--- DATA PROVIDED ---

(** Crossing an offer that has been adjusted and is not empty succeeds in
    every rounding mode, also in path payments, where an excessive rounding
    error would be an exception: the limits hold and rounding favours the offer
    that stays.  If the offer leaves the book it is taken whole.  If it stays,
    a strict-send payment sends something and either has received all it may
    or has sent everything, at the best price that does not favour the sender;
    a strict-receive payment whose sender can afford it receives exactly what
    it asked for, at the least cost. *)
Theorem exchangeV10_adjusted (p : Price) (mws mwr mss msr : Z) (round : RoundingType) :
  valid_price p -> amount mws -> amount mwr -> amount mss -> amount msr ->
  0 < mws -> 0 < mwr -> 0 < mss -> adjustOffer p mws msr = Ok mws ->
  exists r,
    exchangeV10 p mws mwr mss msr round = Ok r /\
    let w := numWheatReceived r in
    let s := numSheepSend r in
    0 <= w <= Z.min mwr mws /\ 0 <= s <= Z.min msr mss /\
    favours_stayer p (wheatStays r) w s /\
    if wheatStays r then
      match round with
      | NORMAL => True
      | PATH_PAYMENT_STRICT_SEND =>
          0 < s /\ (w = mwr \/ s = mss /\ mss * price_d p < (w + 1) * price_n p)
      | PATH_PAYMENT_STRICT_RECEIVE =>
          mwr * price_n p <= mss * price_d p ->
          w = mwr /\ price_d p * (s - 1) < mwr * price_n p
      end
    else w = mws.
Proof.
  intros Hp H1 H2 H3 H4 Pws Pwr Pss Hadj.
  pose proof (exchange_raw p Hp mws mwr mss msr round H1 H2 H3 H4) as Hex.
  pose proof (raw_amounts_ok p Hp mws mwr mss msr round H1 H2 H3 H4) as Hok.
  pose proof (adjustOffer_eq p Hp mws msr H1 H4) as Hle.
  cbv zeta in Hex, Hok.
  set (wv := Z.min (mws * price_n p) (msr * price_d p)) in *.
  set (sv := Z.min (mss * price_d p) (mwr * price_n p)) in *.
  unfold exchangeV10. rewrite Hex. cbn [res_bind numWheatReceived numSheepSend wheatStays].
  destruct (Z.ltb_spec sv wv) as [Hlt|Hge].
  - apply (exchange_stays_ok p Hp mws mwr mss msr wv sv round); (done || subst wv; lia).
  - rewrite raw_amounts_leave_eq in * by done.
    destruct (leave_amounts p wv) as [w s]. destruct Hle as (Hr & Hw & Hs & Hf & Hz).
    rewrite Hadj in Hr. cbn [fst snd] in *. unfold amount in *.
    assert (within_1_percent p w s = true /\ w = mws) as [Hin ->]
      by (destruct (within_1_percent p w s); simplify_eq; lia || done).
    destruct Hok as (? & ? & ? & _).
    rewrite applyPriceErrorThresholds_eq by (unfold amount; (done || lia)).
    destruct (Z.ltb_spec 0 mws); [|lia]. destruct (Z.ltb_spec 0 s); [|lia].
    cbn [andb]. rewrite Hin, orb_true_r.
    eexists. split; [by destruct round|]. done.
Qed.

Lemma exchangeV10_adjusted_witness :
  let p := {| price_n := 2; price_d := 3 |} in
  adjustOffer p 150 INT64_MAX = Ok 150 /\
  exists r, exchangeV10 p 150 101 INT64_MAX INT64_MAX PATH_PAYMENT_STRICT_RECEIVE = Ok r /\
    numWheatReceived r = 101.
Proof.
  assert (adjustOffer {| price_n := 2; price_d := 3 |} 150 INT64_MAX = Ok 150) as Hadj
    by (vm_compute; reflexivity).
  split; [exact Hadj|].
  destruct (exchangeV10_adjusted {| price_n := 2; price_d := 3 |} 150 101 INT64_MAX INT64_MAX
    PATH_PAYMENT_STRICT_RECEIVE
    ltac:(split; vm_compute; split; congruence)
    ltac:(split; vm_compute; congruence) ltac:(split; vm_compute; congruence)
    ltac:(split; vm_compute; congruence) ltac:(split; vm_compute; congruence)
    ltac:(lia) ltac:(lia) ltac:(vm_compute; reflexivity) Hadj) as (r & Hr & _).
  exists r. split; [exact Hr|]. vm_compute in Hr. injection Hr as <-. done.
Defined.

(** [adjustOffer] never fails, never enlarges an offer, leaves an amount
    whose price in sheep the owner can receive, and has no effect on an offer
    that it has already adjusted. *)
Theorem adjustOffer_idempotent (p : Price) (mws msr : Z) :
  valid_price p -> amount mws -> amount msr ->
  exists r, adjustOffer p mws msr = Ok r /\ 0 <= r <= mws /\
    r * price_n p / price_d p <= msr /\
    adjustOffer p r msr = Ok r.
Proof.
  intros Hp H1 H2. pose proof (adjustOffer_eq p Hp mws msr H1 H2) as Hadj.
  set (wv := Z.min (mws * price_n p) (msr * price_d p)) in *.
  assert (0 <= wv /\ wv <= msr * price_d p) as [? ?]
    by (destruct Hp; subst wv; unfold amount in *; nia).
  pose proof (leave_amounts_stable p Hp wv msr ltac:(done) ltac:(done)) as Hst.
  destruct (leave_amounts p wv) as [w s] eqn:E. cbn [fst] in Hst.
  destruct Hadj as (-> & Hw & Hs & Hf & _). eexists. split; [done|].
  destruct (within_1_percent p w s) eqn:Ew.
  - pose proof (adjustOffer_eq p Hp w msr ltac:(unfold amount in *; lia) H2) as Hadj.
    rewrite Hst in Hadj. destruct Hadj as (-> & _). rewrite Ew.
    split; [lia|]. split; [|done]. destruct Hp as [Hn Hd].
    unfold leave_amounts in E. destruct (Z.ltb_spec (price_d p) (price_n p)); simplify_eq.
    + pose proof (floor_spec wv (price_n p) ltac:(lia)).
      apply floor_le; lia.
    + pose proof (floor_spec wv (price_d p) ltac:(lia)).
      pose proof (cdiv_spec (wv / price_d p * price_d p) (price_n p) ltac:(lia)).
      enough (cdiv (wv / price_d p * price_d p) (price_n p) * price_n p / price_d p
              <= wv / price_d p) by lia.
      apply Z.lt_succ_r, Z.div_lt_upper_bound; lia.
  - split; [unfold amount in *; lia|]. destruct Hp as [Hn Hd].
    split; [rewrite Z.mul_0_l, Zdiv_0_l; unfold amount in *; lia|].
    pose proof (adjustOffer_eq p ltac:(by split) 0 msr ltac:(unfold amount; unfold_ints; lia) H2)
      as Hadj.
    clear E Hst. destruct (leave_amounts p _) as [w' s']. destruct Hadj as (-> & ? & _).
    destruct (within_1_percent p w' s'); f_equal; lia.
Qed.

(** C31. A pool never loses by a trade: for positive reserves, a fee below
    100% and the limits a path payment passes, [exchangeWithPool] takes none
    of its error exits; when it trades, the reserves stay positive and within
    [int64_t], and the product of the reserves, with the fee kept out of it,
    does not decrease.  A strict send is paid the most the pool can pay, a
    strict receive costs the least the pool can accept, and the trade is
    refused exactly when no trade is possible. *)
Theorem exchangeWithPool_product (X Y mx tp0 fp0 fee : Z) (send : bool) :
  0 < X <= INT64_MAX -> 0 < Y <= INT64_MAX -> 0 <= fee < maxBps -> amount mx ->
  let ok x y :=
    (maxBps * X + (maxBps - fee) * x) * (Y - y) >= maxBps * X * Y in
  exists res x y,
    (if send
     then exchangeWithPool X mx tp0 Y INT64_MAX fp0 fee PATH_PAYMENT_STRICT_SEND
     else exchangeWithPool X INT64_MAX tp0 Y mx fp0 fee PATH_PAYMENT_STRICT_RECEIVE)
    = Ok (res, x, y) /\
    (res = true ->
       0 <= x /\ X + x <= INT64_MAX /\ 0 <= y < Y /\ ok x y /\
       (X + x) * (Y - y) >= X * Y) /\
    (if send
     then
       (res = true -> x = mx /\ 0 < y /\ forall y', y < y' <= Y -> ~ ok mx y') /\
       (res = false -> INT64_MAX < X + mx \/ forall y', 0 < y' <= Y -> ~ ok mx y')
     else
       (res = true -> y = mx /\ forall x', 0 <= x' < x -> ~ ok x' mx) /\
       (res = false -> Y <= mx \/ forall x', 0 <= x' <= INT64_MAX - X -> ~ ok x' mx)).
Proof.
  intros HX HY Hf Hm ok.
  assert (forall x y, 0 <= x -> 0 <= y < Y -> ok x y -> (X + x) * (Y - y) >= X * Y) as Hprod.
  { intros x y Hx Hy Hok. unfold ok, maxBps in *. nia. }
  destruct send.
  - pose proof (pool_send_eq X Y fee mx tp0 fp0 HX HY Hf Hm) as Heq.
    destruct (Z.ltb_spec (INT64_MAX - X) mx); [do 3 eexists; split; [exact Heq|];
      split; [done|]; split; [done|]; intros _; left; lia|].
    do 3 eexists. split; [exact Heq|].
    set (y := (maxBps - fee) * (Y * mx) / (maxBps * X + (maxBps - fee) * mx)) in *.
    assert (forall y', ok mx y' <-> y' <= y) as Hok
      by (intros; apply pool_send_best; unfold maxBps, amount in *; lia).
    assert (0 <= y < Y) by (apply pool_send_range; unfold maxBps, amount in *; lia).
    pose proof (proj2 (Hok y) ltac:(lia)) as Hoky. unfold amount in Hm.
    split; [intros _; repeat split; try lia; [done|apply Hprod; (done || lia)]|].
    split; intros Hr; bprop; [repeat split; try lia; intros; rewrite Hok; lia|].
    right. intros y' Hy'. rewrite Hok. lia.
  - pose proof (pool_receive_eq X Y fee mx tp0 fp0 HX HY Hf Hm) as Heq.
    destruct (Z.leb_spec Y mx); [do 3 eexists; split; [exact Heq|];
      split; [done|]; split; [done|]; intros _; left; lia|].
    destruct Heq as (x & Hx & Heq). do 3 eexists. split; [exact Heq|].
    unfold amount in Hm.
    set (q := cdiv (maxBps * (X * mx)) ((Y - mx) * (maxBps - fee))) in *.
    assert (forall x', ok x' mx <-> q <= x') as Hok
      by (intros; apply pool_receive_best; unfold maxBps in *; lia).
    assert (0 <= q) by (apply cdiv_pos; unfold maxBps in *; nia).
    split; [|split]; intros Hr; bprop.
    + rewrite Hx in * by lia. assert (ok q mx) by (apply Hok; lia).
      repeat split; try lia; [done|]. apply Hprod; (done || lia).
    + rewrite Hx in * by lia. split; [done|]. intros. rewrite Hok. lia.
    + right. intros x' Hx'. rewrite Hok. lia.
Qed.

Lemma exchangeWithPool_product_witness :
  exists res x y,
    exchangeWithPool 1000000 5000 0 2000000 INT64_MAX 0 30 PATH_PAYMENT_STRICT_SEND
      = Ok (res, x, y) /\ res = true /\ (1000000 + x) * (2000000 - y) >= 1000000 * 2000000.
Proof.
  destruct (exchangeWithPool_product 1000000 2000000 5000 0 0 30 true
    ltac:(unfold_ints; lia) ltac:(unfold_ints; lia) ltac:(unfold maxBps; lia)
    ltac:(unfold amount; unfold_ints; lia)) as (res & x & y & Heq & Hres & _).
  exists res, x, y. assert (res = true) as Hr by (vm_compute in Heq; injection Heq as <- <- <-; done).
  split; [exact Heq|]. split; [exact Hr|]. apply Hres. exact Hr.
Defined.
--
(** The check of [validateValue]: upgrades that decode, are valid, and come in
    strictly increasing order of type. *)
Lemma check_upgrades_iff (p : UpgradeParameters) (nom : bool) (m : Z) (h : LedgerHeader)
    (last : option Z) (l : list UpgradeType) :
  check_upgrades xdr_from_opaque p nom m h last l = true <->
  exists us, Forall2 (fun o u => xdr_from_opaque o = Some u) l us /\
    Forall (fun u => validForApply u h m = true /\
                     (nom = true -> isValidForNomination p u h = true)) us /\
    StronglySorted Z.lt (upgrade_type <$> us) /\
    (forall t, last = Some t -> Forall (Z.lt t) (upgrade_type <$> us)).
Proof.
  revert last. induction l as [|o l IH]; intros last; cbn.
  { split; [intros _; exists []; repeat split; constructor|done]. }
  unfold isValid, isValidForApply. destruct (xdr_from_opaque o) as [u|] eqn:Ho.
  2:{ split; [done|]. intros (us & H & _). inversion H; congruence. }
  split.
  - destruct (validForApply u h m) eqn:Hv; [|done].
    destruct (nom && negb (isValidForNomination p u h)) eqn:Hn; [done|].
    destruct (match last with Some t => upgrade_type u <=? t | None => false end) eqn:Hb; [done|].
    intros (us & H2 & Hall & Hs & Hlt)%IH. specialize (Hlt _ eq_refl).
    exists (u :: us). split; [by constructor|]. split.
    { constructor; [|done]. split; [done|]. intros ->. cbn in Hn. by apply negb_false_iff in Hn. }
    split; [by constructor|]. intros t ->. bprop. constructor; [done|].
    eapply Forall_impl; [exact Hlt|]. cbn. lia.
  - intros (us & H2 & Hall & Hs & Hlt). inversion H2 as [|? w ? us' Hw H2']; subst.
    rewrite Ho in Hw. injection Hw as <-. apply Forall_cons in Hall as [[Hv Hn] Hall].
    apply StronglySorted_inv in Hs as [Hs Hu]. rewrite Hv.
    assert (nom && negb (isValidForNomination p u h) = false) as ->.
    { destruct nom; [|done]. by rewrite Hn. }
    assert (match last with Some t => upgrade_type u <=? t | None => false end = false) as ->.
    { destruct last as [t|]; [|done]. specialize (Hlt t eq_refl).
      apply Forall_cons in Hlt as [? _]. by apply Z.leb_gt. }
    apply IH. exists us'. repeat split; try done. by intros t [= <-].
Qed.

--- GOAL OF THE EXERCISE ---
Take from the material above the lines running from the one with "else w = mws." through the one with "cbv zeta in Hex, Hok.", and repeat them exactly, with nothing else.

--- WRITTEN SOLUTION ---
    else w = mws.
Proof.
  intros Hp H1 H2 H3 H4 Pws Pwr Pss Hadj.
  pose proof (exchange_raw p Hp mws mwr mss msr round H1 H2 H3 H4) as Hex.
  pose proof (raw_amounts_ok p Hp mws mwr mss msr round H1 H2 H3 H4) as Hok.
  pose proof (adjustOffer_eq p Hp mws msr H1 H4) as Hle.
  cbv zeta in Hex, Hok.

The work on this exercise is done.